- Origin: Austria
- Genres: Rock, pop rock
- Years active: 2002-present
- Label: Sony BMG
- Members: Manuel Rubey Stefan Laczkovics Boris Fiala July Skone
- Past members: Karl Kühn (2002-2005) Heimo Korak (2002-2006)
- Website: Mondscheiner.com

= Mondscheiner =

Mondscheiner was an Austrian pop rock band, which was established 2002 in Vienna.

They started out playing in local bars and discos. Their first EP was Die Kunst der Verführung(2003).

In 2004 they tried to become famous with their debut album La belle captive, but their attempt failed.

In spring 2006, they signed a disk contract with Sony BMG. On 4 July their debut single "Das was wir sind" was played the first time.

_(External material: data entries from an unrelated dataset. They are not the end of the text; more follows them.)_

(* ===== verification/Bytes.v ===== *)
(** * Bytes, little-endian integers and checksums

    A byte is a [Z] in [0, 255] and a buffer a list of them.  The program copies
    integers and headers as the machine stores them; the model fixes the
    little-endian layout of the platforms it is built for.  The FNV-1a hash is
    the checksum of the log and of the snapshots. *)
From S2P Require Import Prelude.

Abbreviation bytes := (list Z).
Abbreviation bytes_ok := (Forall (in_u 8)).

(** ** Little-endian integers *)
Fixpoint to_le (n : nat) (z : Z) : bytes :=
  match n with O => [] | S n => u8 z :: to_le n (z / 256) end.

Fixpoint of_le (b : bytes) : Z :=
  match b with [] => 0 | x :: b => x + 256 * of_le b end.

Lemma length_to_le n z : length (to_le n z) = n.
Proof. revert z. induction n as [|n IH]; intros z; cbn; [done|]. by rewrite IH. Qed.

Lemma to_le_ok n z : bytes_ok (to_le n z).
Proof. revert z. induction n as [|n IH]; intros z; constructor; auto. by apply wrapu_range. Qed.

Lemma of_to_le n z : of_le (to_le n z) = z mod 256 ^ Z.of_nat n.
Proof.
  revert z. induction n as [|n IH]; intros z; cbn [to_le of_le]; [by rewrite Z.mod_1_r|].
  rewrite IH, Nat2Z.inj_succ, Z.pow_succ_r by lia.
  rewrite Z.rem_mul_r; [done|lia|apply Z.pow_pos_nonneg; lia].
Qed.

Lemma of_le_small n z : in_u (8 * Z.of_nat n) z -> of_le (to_le n z) = z.
Proof.
  intros H. rewrite of_to_le. apply Z.mod_small. unfold in_u in H.
  change 256 with (2 ^ 8). by rewrite <- Z.pow_mul_r by lia.
Qed.

Lemma to_of_le b : bytes_ok b -> to_le (length b) (of_le b) = b.
Proof.
  induction 1 as [|x b Hx Hb IH]; cbn [length of_le to_le]; [done|]. unfold in_u in Hx.
  unfold wrapu. change (2 ^ 8) with 256 in *. rewrite (Z.mul_comm 256). f_equal.
  - rewrite Z.mod_add by lia. apply Z.mod_small. lia.
  - rewrite Z.div_add, Z.div_small by lia. by rewrite Z.add_0_l.
Qed.

Lemma of_le_range b : bytes_ok b -> in_u (8 * Z.of_nat (length b)) (of_le b).
Proof.
  induction 1 as [|x b Hx Hb IH]; cbn [length of_le]; [range|].
  replace (8 * Z.of_nat (S (length b))) with (8 + 8 * Z.of_nat (length b)) by lia.
  unfold in_u in *. rewrite Z.pow_add_r by lia. change (2 ^ 8) with 256 in *. lia.
Qed.

(** The bits of a signed integer and back. *)
Lemma i64_u64 z : in_i64 z -> i64 (u64 z) = z.
Proof.
  intros H. rewrite <- (i64_small z H) at 2. apply i64_proper. unfold eqm64, wrapu.
  by rewrite Z.mod_mod.
Qed.

Lemma in_u_le (n : nat) (w z : Z) : w = 8 * Z.of_nat n -> in_u w z -> in_u (8 * Z.of_nat n) z.
Proof. by intros ->. Qed.

#[global] Arguments to_le : simpl never.
#[global] Arguments of_le : simpl never.

(** ** Reading at an offset *)
Definition sub (b : bytes) (offset n : nat) : bytes := take n (drop offset b).

#[global] Arguments sub : simpl never.

Lemma sub_app_l a b offset n : (offset + n <= length a)%nat -> sub (a ++ b) offset n = sub a offset n.
Proof.
  intros H. unfold sub. rewrite drop_app_le by lia. rewrite take_app_le; [done|].
  rewrite length_drop. lia.
Qed.

Lemma sub_app_r a b offset n : (length a <= offset)%nat -> sub (a ++ b) offset n = sub b (offset - length a) n.
Proof. intros H. unfold sub. by rewrite drop_app_ge by lia. Qed.

Lemma sub_at a b c n : length a = n -> sub (a ++ b ++ c) n (length b) = b.
Proof.
  intros <-. unfold sub. rewrite drop_app_length. by rewrite take_app_length.
Qed.

Lemma sub_first n v rest : of_le (sub (to_le n v ++ rest) 0 n) = v mod 256 ^ Z.of_nat n.
Proof.
  rewrite <- of_to_le. f_equal. unfold sub. rewrite drop_0. apply take_app_length'.
  by rewrite length_to_le.
Qed.

Lemma sub_last n v : of_le (sub (to_le n v) 0 n) = v mod 256 ^ Z.of_nat n.
Proof. rewrite <- (app_nil_r (to_le n v)). apply sub_first. Qed.

Lemma read_u n v : in_u (8 * Z.of_nat n) v -> v mod 256 ^ Z.of_nat n = v.
Proof. intros H. rewrite <- of_to_le. by apply of_le_small. Qed.

Lemma read_i64 v : in_i64 v -> i64 (v mod 256 ^ Z.of_nat 8) = v.
Proof. exact (i64_u64 v). Qed.

(** Storing a signed integer or its bits is the same. *)
Lemma to_le_mod n z : to_le n (z mod 256 ^ Z.of_nat n) = to_le n z.
Proof. rewrite <- of_to_le, <- (length_to_le n z) at 1. apply to_of_le, to_le_ok. Qed.

Lemma to_le_i64 z : to_le 8 (i64 z) = to_le 8 z.
Proof. rewrite <- (to_le_mod 8 (i64 z)), <- (to_le_mod 8 z). f_equal. exact (i64_eqm z). Qed.

(** Find a field in a concatenation of encoded integers. *)
Ltac field :=
  repeat (rewrite sub_app_r by (rewrite length_to_le; lia); rewrite length_to_le; cbn [Nat.sub]);
  first [rewrite sub_first | rewrite sub_last].

(** ** FNV-1a *)
Definition kFnvPrime : Z := 16777619.
Definition kFnvOffsetBasis : Z := 2166136261.

Definition fnv_step (hash b : Z) : Z := u32 (Z.lxor hash b * kFnvPrime).

Definition checksum32 (data : bytes) : Z := foldl fnv_step kFnvOffsetBasis data.

Lemma fnv_step_range h b : in_u 32 (fnv_step h b).
Proof. by apply wrapu_range. Qed.

Lemma checksum32_range data : in_u 32 (checksum32 data).
Proof.
  unfold checksum32. assert (H : in_u 32 kFnvOffsetBasis) by (vm_compute; split; congruence).
  revert H. generalize kFnvOffsetBasis. induction data as [|b data IH]; intros h H; [done|].
  apply IH, fnv_step_range.
Qed.

(** The prime has an inverse modulo 2^32, so a step loses nothing. *)
Definition kFnvInverse : Z := 899433627.

Lemma fnv_inverse x : in_u 32 x -> u32 (u32 (x * kFnvPrime) * kFnvInverse) = x.
Proof.
  intros H. unfold wrapu. rewrite Z.mul_mod_idemp_l by lia. rewrite <- Z.mul_assoc.
  rewrite <- Z.mul_mod_idemp_r by lia.
  change (kFnvPrime * kFnvInverse mod 2 ^ 32) with 1. rewrite Z.mul_1_r. by apply Z.mod_small.
Qed.

Lemma lxor_range w a b : 0 <= w -> in_u w a -> in_u w b -> in_u w (Z.lxor a b).
Proof.
  intros Hw [Ha Ha'] [Hb Hb']. assert (H0 : 0 <= Z.lxor a b) by (apply Z.lxor_nonneg; tauto).
  split; [done|]. destruct (Z.eq_dec (Z.lxor a b) 0) as [->|Hn]; [apply Z.pow_pos_nonneg; lia|].
  apply Z.log2_lt_pow2; [lia|]. pose proof (Z.log2_lxor a b Ha Hb).
  destruct (Z.eq_dec w 0) as [->|].
  { assert (a = 0) as -> by lia. assert (b = 0) as -> by lia. done. }
  assert (Hl : forall x, 0 <= x < 2 ^ w -> Z.log2 x < w).
  { intros x Hx. destruct (Z.eq_dec x 0) as [->|]; [cbn; lia|]. apply Z.log2_lt_pow2; lia. }
  pose proof (Hl a ltac:(lia)). pose proof (Hl b ltac:(lia)). lia.
Qed.

Lemma fnv_step_inj h h' b b' :
  in_u 32 h -> in_u 32 h' -> in_u 8 b -> in_u 8 b' -> fnv_step h b = fnv_step h' b' ->
  Z.lxor h b = Z.lxor h' b'.
Proof.
  intros Hh Hh' Hb Hb' E. unfold in_u in Hb, Hb'.
  rewrite <- (fnv_inverse (Z.lxor h b)), <- (fnv_inverse (Z.lxor h' b'));
    [by unfold fnv_step in E; rewrite E|..]; apply lxor_range; unfold in_u; try done; lia.
Qed.

Lemma fnv_fold_inj data : forall h h', bytes_ok data -> in_u 32 h -> in_u 32 h' ->
  foldl fnv_step h data = foldl fnv_step h' data -> h = h'.
Proof.
  induction data as [|b data IH]; intros h h' Hok Hh Hh' E; [done|].
  apply Forall_cons in Hok as [Hb Hok]. apply IH in E; [|done|apply fnv_step_range..].
  apply fnv_step_inj in E; [|done..].
  apply (f_equal (fun x => Z.lxor x b)) in E.
  by rewrite !Z.lxor_assoc, Z.lxor_nilpotent, !Z.lxor_0_r in E.
Qed.

(** Changing one byte changes the checksum. *)
Lemma checksum32_detects xs x y ys :
  bytes_ok xs -> bytes_ok ys -> in_u 8 x -> in_u 8 y -> x <> y ->
  checksum32 (xs ++ x :: ys) <> checksum32 (xs ++ y :: ys).
Proof.
  intros Hxs Hys Hx Hy Hn E. unfold checksum32 in E. rewrite !foldl_app in E. cbn in E.
  apply fnv_fold_inj in E; [|done|apply fnv_step_range..].
  assert (Hr : in_u 32 (foldl fnv_step kFnvOffsetBasis xs)) by exact (checksum32_range xs).
  apply fnv_step_inj in E; [|done..]. apply Hn.
  apply (f_equal (Z.lxor (foldl fnv_step kFnvOffsetBasis xs))) in E.
  by rewrite <- !Z.lxor_assoc, Z.lxor_nilpotent, !Z.lxor_0_l in E.
Qed.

In the end of the summer 2006, they brought out their 2nd album Diese Stadt. It was much more successful than all their other CDs.

In December 2006, Heimo Korak was kicked out of the band. Months later July Skone came as his successor

Their music style is similar to Echt, Wir sind Helden and Sportfreunde Stiller.

==Discography==
===Albums===

| Year | Title | Chart Positions |  |
| AUT | AuH |
| 2006 | Diese Stadt 1st studio album; Released: 25 August 2006; | 14 | 4 |

- La belle captive (2004)
- Diese Stadt (2006)

===EPs===

- Die Kunst der Verführung (2003)

===Singles===

| Year | Title | Chart Positions |  | Album |
| AUT | AuH |
| 2006 | "Das was wir sind" | 10 | 2 | Diese Stadt |
| 2007 | "Mittendrin" | 46 | - | Diese Stadt |
| "Dieser Tag" | 18 | 3 | Diese Stadt |

- "Das was wir sind" (2006)
- "Mittendrin" (for Mitten im 8en, 2007)

== Nominations ==
- Austrian Newcomer Award 2007 (Das was wir sind)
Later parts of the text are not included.